● **Work required**: Take the entries below and print only the lines from the one with "let r := k_mremap t s src len dst in" through the one with "let r := k_mprotect t addr len prot in", exactly as they stand, both ends included.

Collected data entries
== Segment start ==
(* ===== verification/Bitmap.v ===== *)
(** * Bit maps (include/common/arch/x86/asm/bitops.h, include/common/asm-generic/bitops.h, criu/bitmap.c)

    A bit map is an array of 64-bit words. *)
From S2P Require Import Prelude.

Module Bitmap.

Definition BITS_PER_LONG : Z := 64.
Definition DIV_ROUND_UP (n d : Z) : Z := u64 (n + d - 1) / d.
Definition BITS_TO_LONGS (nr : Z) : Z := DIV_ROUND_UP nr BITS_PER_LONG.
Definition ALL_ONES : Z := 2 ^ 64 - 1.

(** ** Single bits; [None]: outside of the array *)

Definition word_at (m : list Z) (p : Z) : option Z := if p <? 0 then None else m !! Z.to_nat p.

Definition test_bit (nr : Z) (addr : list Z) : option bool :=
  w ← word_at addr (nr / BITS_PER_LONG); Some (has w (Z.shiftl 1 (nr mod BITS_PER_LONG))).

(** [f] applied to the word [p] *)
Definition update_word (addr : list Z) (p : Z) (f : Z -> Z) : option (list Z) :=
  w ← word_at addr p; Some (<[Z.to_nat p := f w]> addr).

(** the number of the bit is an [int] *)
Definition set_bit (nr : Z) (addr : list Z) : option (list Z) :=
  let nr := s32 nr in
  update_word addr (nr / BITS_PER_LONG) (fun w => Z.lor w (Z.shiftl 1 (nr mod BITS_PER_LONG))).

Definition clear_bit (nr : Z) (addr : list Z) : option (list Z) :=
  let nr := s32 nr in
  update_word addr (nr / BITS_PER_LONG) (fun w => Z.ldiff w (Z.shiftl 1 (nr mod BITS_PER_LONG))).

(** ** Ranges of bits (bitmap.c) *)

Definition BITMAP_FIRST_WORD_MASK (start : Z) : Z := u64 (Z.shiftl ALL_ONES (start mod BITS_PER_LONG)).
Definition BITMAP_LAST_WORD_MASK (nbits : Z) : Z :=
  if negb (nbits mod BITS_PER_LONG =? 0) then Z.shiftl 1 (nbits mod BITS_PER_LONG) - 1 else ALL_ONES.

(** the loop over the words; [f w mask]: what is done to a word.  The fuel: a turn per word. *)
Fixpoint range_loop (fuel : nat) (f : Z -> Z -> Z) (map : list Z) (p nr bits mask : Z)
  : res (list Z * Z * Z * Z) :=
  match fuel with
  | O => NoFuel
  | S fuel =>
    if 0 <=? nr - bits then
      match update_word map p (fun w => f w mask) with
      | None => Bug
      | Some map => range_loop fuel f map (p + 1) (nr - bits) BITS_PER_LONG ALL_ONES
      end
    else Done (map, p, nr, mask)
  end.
== Segment end ==
== Segment start ==
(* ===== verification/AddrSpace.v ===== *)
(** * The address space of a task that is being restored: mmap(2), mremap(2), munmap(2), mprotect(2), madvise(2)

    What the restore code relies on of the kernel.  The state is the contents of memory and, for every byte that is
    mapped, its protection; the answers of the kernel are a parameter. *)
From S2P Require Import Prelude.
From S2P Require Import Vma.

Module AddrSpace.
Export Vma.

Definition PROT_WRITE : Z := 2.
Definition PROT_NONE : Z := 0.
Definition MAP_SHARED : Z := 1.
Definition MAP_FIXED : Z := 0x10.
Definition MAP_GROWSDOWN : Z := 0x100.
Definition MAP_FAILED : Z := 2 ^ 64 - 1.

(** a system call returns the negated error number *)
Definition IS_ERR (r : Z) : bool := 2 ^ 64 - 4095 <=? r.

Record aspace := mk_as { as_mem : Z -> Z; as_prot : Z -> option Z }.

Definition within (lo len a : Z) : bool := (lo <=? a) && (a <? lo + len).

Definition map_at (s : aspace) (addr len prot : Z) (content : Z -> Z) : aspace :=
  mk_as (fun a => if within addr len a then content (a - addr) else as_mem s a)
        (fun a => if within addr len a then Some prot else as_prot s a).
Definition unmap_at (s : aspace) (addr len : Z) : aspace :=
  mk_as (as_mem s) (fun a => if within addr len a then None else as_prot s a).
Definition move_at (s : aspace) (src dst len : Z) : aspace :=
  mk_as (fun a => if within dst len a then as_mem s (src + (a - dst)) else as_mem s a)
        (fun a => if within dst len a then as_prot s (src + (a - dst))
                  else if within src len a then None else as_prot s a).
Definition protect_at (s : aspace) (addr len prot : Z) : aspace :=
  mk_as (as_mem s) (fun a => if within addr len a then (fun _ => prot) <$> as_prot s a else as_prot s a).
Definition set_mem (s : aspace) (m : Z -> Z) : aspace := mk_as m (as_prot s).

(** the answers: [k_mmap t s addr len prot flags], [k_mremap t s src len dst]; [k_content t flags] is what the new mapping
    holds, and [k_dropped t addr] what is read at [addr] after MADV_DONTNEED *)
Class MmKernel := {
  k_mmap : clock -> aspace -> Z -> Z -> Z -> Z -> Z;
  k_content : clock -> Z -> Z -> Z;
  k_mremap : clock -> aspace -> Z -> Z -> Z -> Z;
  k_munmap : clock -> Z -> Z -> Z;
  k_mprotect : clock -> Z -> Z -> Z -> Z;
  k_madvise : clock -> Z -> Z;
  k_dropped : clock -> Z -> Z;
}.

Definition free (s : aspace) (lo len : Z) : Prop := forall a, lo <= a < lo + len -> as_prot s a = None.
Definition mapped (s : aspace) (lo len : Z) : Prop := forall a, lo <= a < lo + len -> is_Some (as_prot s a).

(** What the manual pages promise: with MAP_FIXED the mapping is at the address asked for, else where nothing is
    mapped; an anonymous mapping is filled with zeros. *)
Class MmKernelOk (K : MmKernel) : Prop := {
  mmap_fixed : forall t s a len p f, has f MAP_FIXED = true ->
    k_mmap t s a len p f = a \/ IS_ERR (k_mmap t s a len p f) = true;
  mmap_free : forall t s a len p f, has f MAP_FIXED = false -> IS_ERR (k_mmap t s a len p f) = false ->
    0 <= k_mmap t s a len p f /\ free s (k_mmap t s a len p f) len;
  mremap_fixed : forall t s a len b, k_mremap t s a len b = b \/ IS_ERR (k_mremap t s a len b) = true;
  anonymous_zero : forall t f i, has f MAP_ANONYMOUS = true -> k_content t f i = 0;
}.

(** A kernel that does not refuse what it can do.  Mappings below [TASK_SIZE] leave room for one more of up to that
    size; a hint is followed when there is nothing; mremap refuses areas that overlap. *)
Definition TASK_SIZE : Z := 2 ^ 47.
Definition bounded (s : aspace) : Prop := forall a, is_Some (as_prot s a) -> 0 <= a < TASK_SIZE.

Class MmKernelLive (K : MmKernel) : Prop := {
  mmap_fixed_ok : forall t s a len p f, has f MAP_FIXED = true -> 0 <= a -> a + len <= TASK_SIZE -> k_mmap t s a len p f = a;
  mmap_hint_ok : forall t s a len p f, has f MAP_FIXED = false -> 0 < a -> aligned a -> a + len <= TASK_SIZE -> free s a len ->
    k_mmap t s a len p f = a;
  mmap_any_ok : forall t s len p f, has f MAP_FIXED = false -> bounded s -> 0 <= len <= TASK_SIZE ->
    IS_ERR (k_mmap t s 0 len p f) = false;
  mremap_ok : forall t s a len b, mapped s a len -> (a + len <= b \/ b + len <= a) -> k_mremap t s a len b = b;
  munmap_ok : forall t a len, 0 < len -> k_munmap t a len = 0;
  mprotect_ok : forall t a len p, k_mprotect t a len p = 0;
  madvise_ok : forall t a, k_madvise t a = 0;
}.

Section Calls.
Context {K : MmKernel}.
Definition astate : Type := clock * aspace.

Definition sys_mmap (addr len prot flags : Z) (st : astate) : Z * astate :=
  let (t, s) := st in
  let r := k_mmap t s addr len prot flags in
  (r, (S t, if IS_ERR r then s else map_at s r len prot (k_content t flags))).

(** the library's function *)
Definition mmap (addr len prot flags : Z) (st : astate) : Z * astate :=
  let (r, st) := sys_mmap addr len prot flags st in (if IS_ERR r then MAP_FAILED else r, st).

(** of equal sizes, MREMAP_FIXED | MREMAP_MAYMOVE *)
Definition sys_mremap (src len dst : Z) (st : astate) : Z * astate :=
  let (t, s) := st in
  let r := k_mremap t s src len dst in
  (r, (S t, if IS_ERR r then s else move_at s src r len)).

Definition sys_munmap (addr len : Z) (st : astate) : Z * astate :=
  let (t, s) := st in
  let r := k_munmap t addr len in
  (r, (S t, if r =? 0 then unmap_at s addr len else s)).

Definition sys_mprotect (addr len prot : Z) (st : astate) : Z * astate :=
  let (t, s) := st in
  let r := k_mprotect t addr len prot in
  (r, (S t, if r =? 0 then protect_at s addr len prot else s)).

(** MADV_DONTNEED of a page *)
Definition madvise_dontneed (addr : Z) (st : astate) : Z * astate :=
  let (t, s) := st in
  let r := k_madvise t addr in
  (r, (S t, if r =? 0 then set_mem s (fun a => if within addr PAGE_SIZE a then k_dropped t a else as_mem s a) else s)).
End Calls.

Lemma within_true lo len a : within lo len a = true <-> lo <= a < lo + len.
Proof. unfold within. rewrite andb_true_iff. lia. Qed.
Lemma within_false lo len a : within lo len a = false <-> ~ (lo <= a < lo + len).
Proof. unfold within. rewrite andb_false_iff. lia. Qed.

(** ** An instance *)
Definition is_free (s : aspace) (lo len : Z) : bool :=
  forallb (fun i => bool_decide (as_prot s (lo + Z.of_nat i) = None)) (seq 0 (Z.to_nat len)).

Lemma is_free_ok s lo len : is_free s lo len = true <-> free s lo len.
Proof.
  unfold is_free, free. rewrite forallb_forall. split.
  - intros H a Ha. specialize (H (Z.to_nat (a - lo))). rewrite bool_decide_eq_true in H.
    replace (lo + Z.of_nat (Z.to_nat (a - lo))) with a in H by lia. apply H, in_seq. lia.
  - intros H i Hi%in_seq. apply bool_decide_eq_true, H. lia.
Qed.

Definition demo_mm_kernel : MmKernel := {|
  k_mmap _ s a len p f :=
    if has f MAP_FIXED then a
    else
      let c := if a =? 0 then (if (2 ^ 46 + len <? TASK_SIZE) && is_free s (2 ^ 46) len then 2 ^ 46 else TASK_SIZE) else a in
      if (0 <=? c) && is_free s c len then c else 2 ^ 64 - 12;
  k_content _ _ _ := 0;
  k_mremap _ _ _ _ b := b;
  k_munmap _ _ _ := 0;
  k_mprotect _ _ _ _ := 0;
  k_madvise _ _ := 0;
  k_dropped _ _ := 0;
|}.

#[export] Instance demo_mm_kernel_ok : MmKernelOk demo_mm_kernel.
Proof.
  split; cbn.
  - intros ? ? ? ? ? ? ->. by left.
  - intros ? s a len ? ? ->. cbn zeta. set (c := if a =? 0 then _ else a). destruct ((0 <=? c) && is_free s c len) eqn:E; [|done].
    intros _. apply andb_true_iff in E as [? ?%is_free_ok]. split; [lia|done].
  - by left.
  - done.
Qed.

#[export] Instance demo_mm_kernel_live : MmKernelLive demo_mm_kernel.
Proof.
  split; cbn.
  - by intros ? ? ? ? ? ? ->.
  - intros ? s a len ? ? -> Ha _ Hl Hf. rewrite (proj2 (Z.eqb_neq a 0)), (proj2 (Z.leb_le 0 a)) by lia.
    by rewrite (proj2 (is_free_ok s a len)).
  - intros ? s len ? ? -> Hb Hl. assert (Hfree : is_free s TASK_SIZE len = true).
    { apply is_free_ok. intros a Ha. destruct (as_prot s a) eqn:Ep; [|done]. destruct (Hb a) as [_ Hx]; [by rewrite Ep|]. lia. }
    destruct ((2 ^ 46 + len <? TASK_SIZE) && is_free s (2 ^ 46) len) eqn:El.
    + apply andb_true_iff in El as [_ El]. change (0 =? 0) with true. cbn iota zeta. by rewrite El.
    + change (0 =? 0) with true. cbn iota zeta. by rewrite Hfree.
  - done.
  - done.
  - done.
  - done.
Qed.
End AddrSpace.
== Segment end ==
== Segment start ==
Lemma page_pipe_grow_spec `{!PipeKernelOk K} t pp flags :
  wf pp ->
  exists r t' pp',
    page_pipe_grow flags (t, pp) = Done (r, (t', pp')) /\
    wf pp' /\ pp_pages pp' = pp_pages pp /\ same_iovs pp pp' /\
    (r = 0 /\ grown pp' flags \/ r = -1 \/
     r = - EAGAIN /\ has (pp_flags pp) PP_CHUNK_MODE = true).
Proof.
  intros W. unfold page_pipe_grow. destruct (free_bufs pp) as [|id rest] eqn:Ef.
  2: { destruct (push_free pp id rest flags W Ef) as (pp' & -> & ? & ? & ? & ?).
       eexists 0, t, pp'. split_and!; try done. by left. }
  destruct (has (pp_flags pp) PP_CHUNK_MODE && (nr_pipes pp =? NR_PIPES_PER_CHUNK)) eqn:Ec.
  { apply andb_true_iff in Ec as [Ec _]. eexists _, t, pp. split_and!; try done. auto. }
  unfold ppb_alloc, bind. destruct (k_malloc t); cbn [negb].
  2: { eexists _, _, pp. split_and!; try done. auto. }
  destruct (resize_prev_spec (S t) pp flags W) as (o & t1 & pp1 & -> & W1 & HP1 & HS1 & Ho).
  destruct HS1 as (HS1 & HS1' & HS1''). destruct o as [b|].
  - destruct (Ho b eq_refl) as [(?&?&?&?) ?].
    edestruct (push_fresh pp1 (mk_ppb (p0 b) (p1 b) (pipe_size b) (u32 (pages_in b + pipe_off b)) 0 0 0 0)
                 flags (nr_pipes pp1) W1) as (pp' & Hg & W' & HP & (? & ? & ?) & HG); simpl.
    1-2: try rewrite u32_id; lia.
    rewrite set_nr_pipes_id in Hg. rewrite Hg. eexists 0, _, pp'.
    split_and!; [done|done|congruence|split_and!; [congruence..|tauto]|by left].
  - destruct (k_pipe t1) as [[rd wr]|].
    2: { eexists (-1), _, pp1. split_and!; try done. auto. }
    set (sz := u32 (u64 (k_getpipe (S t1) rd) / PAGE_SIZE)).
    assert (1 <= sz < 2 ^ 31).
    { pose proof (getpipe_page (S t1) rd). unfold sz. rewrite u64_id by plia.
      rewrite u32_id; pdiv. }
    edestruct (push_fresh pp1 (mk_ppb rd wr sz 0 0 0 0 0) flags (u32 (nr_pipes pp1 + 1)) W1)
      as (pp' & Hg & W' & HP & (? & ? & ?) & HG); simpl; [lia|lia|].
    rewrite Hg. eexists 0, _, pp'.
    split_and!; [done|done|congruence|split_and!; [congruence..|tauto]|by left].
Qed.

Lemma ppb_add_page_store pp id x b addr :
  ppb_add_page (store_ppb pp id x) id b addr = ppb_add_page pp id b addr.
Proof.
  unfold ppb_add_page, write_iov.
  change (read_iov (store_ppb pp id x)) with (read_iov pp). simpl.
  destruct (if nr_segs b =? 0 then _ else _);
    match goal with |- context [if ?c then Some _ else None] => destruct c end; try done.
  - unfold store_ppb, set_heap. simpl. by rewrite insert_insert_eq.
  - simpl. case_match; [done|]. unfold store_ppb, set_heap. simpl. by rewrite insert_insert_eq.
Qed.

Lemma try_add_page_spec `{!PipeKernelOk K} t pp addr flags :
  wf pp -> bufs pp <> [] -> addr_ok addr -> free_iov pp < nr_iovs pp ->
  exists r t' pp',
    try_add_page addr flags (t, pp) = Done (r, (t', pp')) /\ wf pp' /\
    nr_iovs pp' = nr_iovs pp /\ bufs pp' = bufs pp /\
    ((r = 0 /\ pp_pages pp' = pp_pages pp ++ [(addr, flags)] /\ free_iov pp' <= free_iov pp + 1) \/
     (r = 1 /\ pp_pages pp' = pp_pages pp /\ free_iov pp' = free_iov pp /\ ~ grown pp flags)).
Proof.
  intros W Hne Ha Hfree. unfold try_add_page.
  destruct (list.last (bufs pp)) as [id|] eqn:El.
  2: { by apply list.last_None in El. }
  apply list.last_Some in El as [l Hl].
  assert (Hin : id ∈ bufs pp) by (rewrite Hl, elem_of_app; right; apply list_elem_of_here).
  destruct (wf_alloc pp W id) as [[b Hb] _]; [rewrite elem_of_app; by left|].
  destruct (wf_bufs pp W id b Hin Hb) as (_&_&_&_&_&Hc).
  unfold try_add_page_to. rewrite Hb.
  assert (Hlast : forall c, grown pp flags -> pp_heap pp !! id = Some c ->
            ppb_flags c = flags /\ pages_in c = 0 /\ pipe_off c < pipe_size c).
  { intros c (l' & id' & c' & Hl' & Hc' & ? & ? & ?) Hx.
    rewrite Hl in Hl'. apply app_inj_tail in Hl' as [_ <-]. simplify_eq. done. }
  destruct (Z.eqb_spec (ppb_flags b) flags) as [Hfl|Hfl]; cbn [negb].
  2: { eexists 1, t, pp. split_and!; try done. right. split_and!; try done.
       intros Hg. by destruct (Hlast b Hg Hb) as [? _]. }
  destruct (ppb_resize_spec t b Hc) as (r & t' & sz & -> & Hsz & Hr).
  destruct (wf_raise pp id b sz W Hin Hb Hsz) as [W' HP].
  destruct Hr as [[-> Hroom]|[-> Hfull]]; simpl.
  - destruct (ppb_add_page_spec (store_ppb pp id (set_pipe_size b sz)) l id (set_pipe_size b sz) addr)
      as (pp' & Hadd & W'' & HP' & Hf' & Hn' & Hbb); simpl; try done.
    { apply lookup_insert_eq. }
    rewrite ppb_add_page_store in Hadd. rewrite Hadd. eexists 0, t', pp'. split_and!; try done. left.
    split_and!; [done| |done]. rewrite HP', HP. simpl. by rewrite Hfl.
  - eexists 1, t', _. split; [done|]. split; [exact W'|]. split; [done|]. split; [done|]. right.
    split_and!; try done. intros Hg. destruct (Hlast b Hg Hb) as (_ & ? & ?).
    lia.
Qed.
== Segment end ==
● **Task response**:
  let r := k_mremap t s src len dst in
  (r, (S t, if IS_ERR r then s else move_at s src r len)).

Definition sys_munmap (addr len : Z) (st : astate) : Z * astate :=
  let (t, s) := st in
  let r := k_munmap t addr len in
  (r, (S t, if r =? 0 then unmap_at s addr len else s)).

Definition sys_mprotect (addr len prot : Z) (st : astate) : Z * astate :=
  let (t, s) := st in
  let r := k_mprotect t addr len prot in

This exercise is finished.